Cuando yo era un crío nos hablaban mucho del demonio y usaban múltiples nombres como Satanás, Lucifer, Belcebú, y yo me preguntaba cómo tenía tantos nombres este señor. Me gustaba el de Lucifer, un nombre atractivo que más tarde aprendí que en latín quiere decir «portador de luz.» Parecía un buen nombre y no me sonaba a algo malo sino todo lo contrario.

Con los años me pregunté de dónde venían esos nombres y entonces se volvió aún más interesante. Lucifer aparece en la vulgata al hacerse la traducción la parte del libro de Isaías que profetiza la caída de Babilonia. Allí la palabra que usa Isaías es más bien «estrella de la mañana» y con ella Isaías se refiere al malo, al rey de Babilonia, pero no al diablo. Viene a decir que el rey de Babilonia pretende ser «la estrella de la mañana» y dominar el cielo, pero cuando amanece y sale el sol, símbolo de Dios, su brillo desaparece. No es pues el nombre del diablo, pero es aun un nombre interesante.

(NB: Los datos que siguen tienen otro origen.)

(* ===== verification/ByteStr.v ===== *)
(** ByteStr: texts as bytes: C strings and their order, and integers as
    little-endian bytes. *)

From Stdlib Require Ascii String.
From S2P Require Import Prelude.

(* ------------------------------------------------------------------ *)
(** ** C strings *)

Definition text : Type := list Z.
(** The bytes of a literal. *)
Definition lit (s : String.string) : text := map (fun c => Z.of_N (Ascii.N_of_ascii c)) (String.list_ascii_of_string s).
Arguments lit s%_string_scope.

(** A [char] array up to its NUL. *)
Fixpoint c_str (l : text) : text :=
  match l with [] => [] | b :: l' => if b =? 0 then [] else b :: c_str l' end.

(** [strcmp], whose sign is all that is looked at: bytes are unsigned. *)
Fixpoint strcmp (a b : text) : comparison :=
  match a, b with
  | [], [] => Eq
  | [], _ :: _ => Lt
  | _ :: _, [] => Gt
  | x :: a', y :: b' => match x ?= y with Eq => strcmp a' b' | c => c end
  end.

Lemma strcmp_eq a b : strcmp a b = Eq <-> a = b.
Proof.
  revert b. induction a as [|x a IH]; intros [|y b]; cbn; try done. destruct (Z.compare_spec x y) as [-> | H | H].
  - rewrite IH. split; [by intros -> | by intros [= ->]].
  - split; [done | intros [= -> _]; lia].
  - split; [done | intros [= -> _]; lia].
Qed.

Lemma strcmp_opp a b : strcmp b a = CompOpp (strcmp a b).
Proof.
  revert b. induction a as [|x a IH]; intros [|y b]; cbn; try done. rewrite (Z.compare_antisym x y).
  destruct (x ?= y); cbn; auto.
Qed.

Lemma strcmp_trans a b c : strcmp a b = Lt -> strcmp b c = Lt -> strcmp a c = Lt.
Proof.
  revert b c. induction a as [|x a IH]; intros [|y b] [|z c]; cbn; try done.
  destruct (Z.compare_spec x y), (Z.compare_spec y z); subst; try done; intros H1 H2.
  - rewrite Z.compare_refl. by eapply IH.
  - by rewrite (proj2 (Z.compare_lt_iff _ _)).
  - by rewrite (proj2 (Z.compare_lt_iff _ _)).
  - by rewrite (proj2 (Z.compare_lt_iff _ _)) by lia.
Qed.

Lemma c_str_id l : Forall (fun b => b <> 0) l -> c_str l = l.
Proof. induction 1 as [|b l Hb _ IH]; [done | ]. cbn. by rewrite (proj2 (Z.eqb_neq _ _) Hb), IH. Qed.

(* ------------------------------------------------------------------ *)
(** ** Integers *)

(** The integer of [k] bytes, little endian; [None]: they are not all there. *)
Fixpoint le (k : nat) (bs : list Z) : option Z :=
  match k, bs with
  | O, _ => Some 0
  | S k', b :: bs' => v ← le k' bs'; Some (b + 256 * v)
  | S _, [] => None
  end.

(** [v] in [k] bytes, little endian. *)
Fixpoint bytes (k : nat) (v : Z) : list Z :=
  match k with O => [] | S k' => v mod 256 :: bytes k' (v / 256) end.

Lemma length_bytes k : forall v, length (bytes k v) = k.
Proof. induction k; intros; cbn; auto. Qed.

Lemma le_bytes k : forall v tl, 0 <= v < 256 ^ Z.of_nat k -> le k (bytes k v ++ tl) = Some v.
Proof.
  induction k as [|k IH]; intros v tl Hv; cbn [bytes app le]; [f_equal; cbn in Hv; lia | ].
  rewrite Nat2Z.inj_succ, Z.pow_succ_r in Hv by lia.
  rewrite IH by (split; [apply Z.div_pos; lia | apply Z.div_lt_upper_bound; lia]).
  cbn. f_equal. pose proof (Z.div_mod v 256). lia.
Qed.

Lemma le_some k : forall bs, (k <= length bs)%nat -> exists v, le k bs = Some v.
Proof.
  induction k as [|k IH]; intros bs H; [by exists 0 | ]. destruct bs as [|b bs]; cbn in H; [lia | ].
  destruct (IH bs) as [v Hv]; [lia | ]. exists (b + 256 * v). cbn. by rewrite Hv.
Qed.

Lemma drop_bytes k j v l : (k <= j)%nat -> drop j (bytes k v ++ l) = drop (j - k) l.
Proof. intros H. rewrite drop_app_ge by (rewrite length_bytes; lia). by rewrite length_bytes. Qed.

Lemma le_range k : forall bs v, Forall is_u8 bs -> le k bs = Some v -> 0 <= v < 256 ^ Z.of_nat k.
Proof.
  induction k as [|k IH]; intros bs v Hu H; [injection H as <-; cbn; lia | ].
  destruct bs as [|b bs]; [done | ]. apply Forall_cons in Hu as [Hb Hu]. cbn in H.
  destruct (le k bs) as [v'|] eqn:E; [ | done]. injection H as <-. specialize (IH _ _ Hu E).
  rewrite Nat2Z.inj_succ, Z.pow_succ_r by lia. unfold is_u8 in Hb. lia.
Qed.

(** The bytes of what bytes stand for. *)
Lemma bytes_le k : forall bs v, Forall is_u8 bs -> le k bs = Some v -> bytes k v = take k bs.
Proof.
  induction k as [|k IH]; intros bs v Hu H; [done | ]. destruct bs as [|b bs]; [done | ].
  apply Forall_cons in Hu as [Hb Hu]. cbn in H. destruct (le k bs) as [v'|] eqn:E; [ | done]. injection H as <-.
  cbn [bytes take]. unfold is_u8 in Hb.
  rewrite (Z.mul_comm 256), Z.mod_add, Z.mod_small, Z.div_add, Z.div_small, Z.add_0_l by lia. by rewrite (IH _ _ Hu E).
Qed.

La palabra Satanás aparece por primera vez en la Biblia en el libro de Job, pero no es el nombre de ninguna persona. Se refiere a la profesión de funcionario celeste con la misión de fiscal y esto es lo que el nombre quiere decir en hebreo, fiscal. De nuevo por su origen Satanás nada tiene que ver con el diablo.

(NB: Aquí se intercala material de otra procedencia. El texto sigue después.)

Definition ifup (en : Z) : M Z := did (Ifup en);; ask a_ifup.

(** [fork], with the program the child runs. *)
Definition fork_exec (argv : list string) : M (option Z) :=
  do ok <- ask a_fork;
  if negb ok then ret None else
  do pid <- gets fresh; modify bump_fresh;; modify (fun w => set_kids (pid :: kids w) w);;
  did (Exec argv);; ret (Some pid).

Definition dhcpc_start (en : Z) : M Z :=
  do w <- self;
  (if 0 <? udhcpc_pid w then pid_kill (udhcpc_pid w);; upd (set_udhcpc (-1)) else ret tt);;
  if en <=? 0 then ret 0 else
  do pid <- fork_exec ["udhcpc"; "-i"; iface; "-f"; "-q"; "-n"]%string;
  match pid with
  | None => ret (-1)
  | Some p => upd (set_udhcpc p);; ret 0
  end.

Definition zcip_start (en : Z) : M Z :=
  do w <- self;
  (if 0 <? zcip_pid w then pid_kill (zcip_pid w);; upd (set_zcip (-1)) else ret tt);;
  if en <=? 0 then ret 0 else
  do pid <- fork_exec ["zcip"; iface; "/usr/share/zcip/default.script"]%string;
  match pid with
  | None => ret (-1)
  | Some p => upd (set_zcip p);; ret 0
  end.

(* ------------------------------------------------------------------ *)
(** ** The control connection *)

(** [wpa_ctrl_detach], [wpa_ctrl_close]: a connection is closed once. *)
Definition wpasup_ctrl_close (c : Z) : M unit :=
  do l <- gets ctrls;
  if bool_decide (c ∈ l) then modify (set_ctrls (filter (fun x => x <> c) l)) else ub.

Definition wpasup_ctrl_open (attach : bool) : M (option Z) :=
  if 64 <=? strlen ("/var/run/wpa_supplicant/" +:+ iface) then ret None else
  do ok <- ask a_open;
  if negb ok then ret None else
  do c <- gets fresh; modify bump_fresh;; modify (fun w => set_ctrls (c :: ctrls w) w);;
  if attach then
    do r <- ask a_attach;
    if negb (r =? 0) then wpasup_ctrl_close c;; ret None else ret (Some c)
  else ret (Some c).

Definition WPASUP_START_DEBUG : Z := 2.

(** The wait for wpa_supplicant to go after SIGTERM, [i] turns at most. *)
Fixpoint wpasup_reap (i : nat) (pid : Z) : M unit :=
  match i with
  | O => ret tt
  | S i' =>
      do wp <- waitpid_nohang pid;
      if wp =? pid then upd (set_wpasup (-1)) else
      if wp <? 0 then
        if wp =? - EINTR then wpasup_reap i' pid else
        if wp =? - ECHILD then upd (set_wpasup (-1)) else ret tt
      else wpasup_reap i' pid
  end.
(* ===== verification/WifiSafe.v ===== *)
(** WifiSafe: the invariant of the Wi-Fi manager.  Control connections, the
    watch on one of them and the children it supervises are exactly what the
    state says, through every operation and whatever the kernel answers. *)

From stdpp Require Import strings pretty.
From Stdlib Require Import Ascii.
From S2P Require Import Prelude Eff CStr Wifi.

Open Scope eff_scope.

(** wpa_supplicant answers the manager's own requests with fewer than 16
    characters. *)
Definition polite (E : env) : Prop := forall n cmd, strlen (a_request E n cmd).2 < 16.

Definition conns (x : wifi2) : list Z := option_list (wpasup_cln x) ++ option_list (wpasup_mon x).
Definition pids (x : wifi2) : list Z :=
  filter (fun p => 0 < p) [wpasup_pid x; udhcpc_pid x; zcip_pid x].

Record good_ (x : wifi2) (cs ks : list Z) (f : Z) : Prop := Good {
  g_conns : cs ≡ₚ conns x;
  g_nodup : NoDup cs;
  g_ev : forall c, mon_ev x = Some c -> wpasup_mon x = Some c;
  g_pids : NoDup (pids x);
  g_kids : forall p, p ∈ pids x -> p ∈ ks;
  g_old : forall p, p ∈ cs \/ p ∈ ks -> 0 < p < f;
  g_fresh : 0 < f }.
Definition good (w : world) : Prop := good_ (wifi w) (ctrls w) (kids w) (fresh w).

(** What the operations below the state machine leave alone. *)
Definition view (w : world) : state_t * Z * Z * string * string * Z * bool * Z * bool :=
  (state (wifi w), ifflag (wifi w), ifindex (wifi w), ssid (wifi w), psk (wifi w), flag (wifi w),
   network_apply (wifi w), timer w, expired w).

Definition quiet (w w' : world) : Prop := good w' /\ view w' = view w.

Lemma wquiet_refl w : good w -> quiet w w.
Proof. done. Qed.
Lemma wquiet_trans w1 w2 w3 : quiet w1 w2 -> quiet w2 w3 -> quiet w1 w3.
Proof. intros [_ V1] [G V2]. split; [done | congruence]. Qed.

El nombre Belcebú aparece en los tres evangelios sinópticos de Marcos, Mateo y Lucas y se refiere con este nombre al «príncipe de los demonios». Aquí sí estamos más cerca de encontrar algo. Pero el nombre realmente se deriva del nombre de una divinidad de la región cananéa-hugarítica. Ciertamente antes no lo usa la Biblia como tal. Por tanto tampoco está muy claro que sea el nombre del diablo. Con eso se me están agotando las posibilidades de encontrar su nombre.

Si alguien ha tenido la paciencia de leer hasta aquí, se estará preguntando ¿por qué diablos ese tío habla aquí del diablo? Pues sí, tengo una respuesta. Si me voy a temas de actualidad, por ejemplo el coronavirus yo ya estoy hasta la corona de este tema. Si me paso a la política, después de los espectáculos que hemos presenciado estas últimas semanas en el Congreso he de confesar que he cogido más simpatía al diablo que a los políticos. Es vergonzoso como se comportan muchos de ellos que hacen de todo menos preocuparse de lo que los ciudadanos, que pagan sus sueldos, necesitan. Si miro la situación en mi segunda patria, al otro lado del Atlántico, me pongo enfermo. Así que de todos me quedo con el diablo.

Dadas las circunstancias y volviendo a una de las oraciones que recitaba de niño, la cambio y digo: renuncio a los políticos a sus obras y a sus pompas y prometo servir a mi conciencia por siempre jamás.